*** Opening of GIVEN DATA ***

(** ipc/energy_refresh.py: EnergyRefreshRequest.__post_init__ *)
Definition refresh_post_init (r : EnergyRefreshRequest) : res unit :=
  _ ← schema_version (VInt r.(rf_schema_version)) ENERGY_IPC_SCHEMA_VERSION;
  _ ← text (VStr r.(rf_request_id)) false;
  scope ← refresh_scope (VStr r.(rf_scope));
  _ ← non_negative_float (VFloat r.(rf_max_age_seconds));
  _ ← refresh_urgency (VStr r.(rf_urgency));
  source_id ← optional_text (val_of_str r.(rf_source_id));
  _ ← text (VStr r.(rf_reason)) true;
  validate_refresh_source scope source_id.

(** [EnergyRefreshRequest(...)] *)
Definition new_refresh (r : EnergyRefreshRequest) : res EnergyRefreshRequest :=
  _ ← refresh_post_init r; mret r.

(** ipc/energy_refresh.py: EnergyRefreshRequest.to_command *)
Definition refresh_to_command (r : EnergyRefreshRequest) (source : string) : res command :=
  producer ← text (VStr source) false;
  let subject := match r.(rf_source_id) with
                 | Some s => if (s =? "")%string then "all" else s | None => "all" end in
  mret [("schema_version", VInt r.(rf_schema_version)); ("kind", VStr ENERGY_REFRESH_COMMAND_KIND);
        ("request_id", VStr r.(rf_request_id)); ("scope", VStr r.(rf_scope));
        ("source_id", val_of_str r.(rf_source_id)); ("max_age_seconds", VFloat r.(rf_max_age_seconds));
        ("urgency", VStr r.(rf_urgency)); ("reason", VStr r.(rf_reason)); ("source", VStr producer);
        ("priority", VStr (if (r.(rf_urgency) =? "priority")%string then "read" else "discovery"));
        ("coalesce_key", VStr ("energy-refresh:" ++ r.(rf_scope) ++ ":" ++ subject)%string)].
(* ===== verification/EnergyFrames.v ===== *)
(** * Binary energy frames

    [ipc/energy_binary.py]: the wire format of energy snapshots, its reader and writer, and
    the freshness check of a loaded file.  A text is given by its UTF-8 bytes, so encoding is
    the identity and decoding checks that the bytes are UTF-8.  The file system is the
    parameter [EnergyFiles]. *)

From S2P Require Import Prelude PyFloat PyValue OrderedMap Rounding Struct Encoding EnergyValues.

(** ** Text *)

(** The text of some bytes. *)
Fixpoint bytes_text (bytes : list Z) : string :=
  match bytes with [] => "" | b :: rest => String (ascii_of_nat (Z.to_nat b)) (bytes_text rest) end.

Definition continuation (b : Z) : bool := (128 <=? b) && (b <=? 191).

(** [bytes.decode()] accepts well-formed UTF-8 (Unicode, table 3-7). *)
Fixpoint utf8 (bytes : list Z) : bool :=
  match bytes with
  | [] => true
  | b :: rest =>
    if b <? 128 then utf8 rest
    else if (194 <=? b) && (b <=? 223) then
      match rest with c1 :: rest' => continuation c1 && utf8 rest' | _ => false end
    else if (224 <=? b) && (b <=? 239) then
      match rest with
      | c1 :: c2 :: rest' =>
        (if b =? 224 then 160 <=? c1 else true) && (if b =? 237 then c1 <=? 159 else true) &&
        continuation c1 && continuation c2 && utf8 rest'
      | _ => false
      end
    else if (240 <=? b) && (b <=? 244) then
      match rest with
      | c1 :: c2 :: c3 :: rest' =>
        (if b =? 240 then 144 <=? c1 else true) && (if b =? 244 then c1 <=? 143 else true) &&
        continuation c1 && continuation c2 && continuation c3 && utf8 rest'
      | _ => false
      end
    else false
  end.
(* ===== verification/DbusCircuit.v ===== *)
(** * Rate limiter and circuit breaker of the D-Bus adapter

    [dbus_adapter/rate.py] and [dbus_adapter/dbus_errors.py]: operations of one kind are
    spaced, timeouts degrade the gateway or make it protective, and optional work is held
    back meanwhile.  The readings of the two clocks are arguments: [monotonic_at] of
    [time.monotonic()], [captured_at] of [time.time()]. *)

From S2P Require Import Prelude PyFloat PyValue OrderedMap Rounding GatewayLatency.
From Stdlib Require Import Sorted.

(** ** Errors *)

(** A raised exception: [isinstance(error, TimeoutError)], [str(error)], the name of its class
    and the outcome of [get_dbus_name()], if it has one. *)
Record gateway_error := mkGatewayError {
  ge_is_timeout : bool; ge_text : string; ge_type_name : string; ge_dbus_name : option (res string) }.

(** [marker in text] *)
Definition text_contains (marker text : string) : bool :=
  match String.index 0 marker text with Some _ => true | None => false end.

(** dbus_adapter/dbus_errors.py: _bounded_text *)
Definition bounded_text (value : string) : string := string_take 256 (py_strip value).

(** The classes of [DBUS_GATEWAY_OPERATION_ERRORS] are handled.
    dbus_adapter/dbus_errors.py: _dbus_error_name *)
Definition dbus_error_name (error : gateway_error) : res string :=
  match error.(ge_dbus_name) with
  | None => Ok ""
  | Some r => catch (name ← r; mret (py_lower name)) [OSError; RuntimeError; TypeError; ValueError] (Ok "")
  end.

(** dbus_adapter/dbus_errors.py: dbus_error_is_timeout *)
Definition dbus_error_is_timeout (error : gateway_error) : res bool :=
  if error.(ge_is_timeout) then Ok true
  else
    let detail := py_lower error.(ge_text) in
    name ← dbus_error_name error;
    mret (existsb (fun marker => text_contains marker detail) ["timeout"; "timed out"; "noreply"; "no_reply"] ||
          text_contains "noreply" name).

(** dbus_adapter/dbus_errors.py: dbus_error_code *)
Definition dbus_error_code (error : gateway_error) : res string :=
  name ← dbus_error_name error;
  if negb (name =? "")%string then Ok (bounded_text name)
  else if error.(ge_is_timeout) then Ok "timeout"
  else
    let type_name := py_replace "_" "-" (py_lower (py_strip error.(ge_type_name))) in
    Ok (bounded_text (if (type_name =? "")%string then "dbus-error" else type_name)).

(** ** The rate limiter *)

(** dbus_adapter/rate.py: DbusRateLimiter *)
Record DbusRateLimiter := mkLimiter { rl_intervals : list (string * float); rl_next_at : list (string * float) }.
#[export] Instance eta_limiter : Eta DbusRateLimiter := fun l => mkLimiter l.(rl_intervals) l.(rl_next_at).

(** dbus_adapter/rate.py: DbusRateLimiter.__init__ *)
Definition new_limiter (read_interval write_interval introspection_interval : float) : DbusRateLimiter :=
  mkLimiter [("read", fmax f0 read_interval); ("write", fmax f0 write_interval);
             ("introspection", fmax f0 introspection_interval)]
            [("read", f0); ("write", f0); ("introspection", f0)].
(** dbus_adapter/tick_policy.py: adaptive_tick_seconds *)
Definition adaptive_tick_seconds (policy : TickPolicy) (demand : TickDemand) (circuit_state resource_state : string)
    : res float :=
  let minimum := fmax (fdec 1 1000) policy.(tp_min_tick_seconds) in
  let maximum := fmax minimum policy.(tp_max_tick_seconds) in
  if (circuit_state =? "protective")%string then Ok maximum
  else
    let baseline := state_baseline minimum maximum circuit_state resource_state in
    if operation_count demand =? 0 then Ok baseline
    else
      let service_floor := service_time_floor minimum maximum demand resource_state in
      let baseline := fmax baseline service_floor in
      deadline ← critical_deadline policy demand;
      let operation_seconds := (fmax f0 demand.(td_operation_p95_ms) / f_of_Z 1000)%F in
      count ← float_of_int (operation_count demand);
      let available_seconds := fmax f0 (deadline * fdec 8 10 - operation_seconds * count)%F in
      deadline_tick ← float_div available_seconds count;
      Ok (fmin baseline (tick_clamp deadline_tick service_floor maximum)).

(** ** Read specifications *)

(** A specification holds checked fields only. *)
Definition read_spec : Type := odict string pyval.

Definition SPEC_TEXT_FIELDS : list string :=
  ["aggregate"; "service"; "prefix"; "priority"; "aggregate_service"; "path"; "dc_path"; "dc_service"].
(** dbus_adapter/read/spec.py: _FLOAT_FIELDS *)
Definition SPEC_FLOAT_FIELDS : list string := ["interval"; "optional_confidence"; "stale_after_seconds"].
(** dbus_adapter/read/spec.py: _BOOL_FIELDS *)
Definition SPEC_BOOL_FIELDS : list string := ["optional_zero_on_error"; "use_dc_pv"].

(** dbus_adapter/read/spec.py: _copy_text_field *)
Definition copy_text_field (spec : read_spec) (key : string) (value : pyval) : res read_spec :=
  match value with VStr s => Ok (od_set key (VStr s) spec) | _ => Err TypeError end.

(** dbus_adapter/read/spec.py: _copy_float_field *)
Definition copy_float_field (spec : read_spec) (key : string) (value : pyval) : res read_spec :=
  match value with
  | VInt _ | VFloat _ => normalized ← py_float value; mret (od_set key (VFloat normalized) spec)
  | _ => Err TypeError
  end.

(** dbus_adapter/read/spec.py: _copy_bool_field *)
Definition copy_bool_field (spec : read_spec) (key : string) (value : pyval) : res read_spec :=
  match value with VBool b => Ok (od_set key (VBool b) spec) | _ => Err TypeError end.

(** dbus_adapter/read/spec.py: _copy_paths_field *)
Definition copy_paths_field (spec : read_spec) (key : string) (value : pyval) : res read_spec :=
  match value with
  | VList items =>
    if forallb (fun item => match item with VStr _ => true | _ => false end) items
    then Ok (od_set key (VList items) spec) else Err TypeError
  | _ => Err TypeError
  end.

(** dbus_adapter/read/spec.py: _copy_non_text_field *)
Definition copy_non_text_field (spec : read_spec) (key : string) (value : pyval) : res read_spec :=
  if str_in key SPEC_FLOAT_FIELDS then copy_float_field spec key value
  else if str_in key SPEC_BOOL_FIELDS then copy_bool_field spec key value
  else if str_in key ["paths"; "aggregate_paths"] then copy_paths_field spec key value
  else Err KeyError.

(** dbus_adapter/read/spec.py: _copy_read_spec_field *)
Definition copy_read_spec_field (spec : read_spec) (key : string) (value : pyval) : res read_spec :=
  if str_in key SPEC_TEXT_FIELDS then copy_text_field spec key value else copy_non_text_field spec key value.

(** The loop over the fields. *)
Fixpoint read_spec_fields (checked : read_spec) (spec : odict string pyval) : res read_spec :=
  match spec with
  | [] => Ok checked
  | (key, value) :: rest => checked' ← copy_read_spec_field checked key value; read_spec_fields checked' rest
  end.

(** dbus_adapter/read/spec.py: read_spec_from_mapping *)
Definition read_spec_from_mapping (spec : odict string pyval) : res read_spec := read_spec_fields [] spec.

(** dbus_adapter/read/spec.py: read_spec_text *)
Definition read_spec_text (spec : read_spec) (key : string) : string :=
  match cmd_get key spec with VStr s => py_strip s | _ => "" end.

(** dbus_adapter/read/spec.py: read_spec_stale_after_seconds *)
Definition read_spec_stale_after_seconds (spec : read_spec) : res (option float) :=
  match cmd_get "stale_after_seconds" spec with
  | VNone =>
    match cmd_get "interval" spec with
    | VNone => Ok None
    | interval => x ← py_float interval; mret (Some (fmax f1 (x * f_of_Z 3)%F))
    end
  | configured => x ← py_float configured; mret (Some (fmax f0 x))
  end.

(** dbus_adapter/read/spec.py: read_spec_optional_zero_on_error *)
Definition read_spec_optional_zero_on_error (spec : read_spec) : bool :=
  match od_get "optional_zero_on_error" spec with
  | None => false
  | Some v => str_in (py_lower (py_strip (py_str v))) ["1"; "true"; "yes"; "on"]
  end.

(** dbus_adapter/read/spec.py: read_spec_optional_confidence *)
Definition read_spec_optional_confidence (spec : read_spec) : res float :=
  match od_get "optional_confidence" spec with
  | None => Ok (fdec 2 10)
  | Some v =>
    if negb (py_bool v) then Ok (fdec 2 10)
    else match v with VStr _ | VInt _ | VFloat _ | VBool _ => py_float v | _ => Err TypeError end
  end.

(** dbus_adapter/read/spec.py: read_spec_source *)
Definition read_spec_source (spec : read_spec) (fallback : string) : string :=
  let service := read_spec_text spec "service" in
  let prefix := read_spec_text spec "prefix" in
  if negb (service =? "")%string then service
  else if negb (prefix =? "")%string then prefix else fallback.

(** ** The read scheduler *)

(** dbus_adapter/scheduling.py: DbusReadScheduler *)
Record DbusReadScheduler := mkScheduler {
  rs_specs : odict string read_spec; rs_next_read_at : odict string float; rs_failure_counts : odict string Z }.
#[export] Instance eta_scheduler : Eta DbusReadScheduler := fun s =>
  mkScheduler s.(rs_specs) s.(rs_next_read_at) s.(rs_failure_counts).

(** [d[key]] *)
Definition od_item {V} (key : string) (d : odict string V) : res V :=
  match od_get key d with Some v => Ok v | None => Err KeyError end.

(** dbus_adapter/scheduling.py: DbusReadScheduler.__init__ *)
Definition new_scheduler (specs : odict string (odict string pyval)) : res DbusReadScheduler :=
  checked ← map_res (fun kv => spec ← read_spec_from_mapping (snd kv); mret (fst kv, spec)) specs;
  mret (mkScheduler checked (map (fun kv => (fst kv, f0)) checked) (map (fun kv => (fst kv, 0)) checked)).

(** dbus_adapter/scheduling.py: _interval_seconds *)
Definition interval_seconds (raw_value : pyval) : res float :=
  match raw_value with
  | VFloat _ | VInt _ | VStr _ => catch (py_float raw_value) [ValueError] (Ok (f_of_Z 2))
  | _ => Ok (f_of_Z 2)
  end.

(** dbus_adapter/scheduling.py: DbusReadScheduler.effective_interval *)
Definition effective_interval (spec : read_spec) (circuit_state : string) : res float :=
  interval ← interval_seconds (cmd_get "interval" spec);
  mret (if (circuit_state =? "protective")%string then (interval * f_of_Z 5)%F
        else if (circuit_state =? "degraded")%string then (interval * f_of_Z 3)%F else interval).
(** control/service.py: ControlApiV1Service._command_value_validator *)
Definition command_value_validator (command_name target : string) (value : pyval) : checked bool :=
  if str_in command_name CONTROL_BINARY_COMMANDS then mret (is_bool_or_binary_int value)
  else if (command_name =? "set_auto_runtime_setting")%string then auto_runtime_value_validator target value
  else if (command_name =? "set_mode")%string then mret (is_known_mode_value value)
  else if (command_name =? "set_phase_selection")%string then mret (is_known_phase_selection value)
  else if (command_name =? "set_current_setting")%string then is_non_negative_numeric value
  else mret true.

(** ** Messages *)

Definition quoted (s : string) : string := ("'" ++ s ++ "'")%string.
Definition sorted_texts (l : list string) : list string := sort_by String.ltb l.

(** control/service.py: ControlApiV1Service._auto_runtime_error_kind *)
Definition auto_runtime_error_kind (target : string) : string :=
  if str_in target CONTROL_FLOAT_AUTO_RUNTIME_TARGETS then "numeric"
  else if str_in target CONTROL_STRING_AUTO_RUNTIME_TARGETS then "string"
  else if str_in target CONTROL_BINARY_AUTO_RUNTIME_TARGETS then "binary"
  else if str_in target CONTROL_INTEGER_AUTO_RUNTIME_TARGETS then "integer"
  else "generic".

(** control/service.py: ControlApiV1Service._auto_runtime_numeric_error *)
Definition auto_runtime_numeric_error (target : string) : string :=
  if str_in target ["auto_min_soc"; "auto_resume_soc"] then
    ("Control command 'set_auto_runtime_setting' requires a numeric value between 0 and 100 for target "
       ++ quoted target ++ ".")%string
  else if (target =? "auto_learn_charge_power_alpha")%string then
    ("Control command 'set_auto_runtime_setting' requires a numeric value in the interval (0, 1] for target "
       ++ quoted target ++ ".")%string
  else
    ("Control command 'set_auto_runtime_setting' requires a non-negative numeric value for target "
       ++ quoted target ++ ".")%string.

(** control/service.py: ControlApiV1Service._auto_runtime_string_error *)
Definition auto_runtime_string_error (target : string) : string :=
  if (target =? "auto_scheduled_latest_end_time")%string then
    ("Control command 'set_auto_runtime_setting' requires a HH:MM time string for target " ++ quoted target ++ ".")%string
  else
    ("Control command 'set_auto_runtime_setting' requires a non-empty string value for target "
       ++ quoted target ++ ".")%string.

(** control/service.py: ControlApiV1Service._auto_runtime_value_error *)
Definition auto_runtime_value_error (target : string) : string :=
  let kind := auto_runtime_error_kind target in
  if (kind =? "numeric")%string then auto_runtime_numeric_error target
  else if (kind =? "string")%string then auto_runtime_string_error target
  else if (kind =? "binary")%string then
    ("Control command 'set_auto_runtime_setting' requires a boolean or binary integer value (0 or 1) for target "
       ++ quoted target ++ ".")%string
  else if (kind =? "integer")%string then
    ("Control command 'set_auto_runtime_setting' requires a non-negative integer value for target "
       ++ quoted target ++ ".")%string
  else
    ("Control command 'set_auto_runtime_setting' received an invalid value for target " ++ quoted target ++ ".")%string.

*** Close of GIVEN DATA ***

● EXERCISE PROMPT: The answer should consist of the lines from the first line of the entries through the line with "(VStr r.(rf_request_id)) false;", copied exactly.

● REPLY:
(** ipc/energy_refresh.py: EnergyRefreshRequest.__post_init__ *)
Definition refresh_post_init (r : EnergyRefreshRequest) : res unit :=
  _ ← schema_version (VInt r.(rf_schema_version)) ENERGY_IPC_SCHEMA_VERSION;
  _ ← text (VStr r.(rf_request_id)) false;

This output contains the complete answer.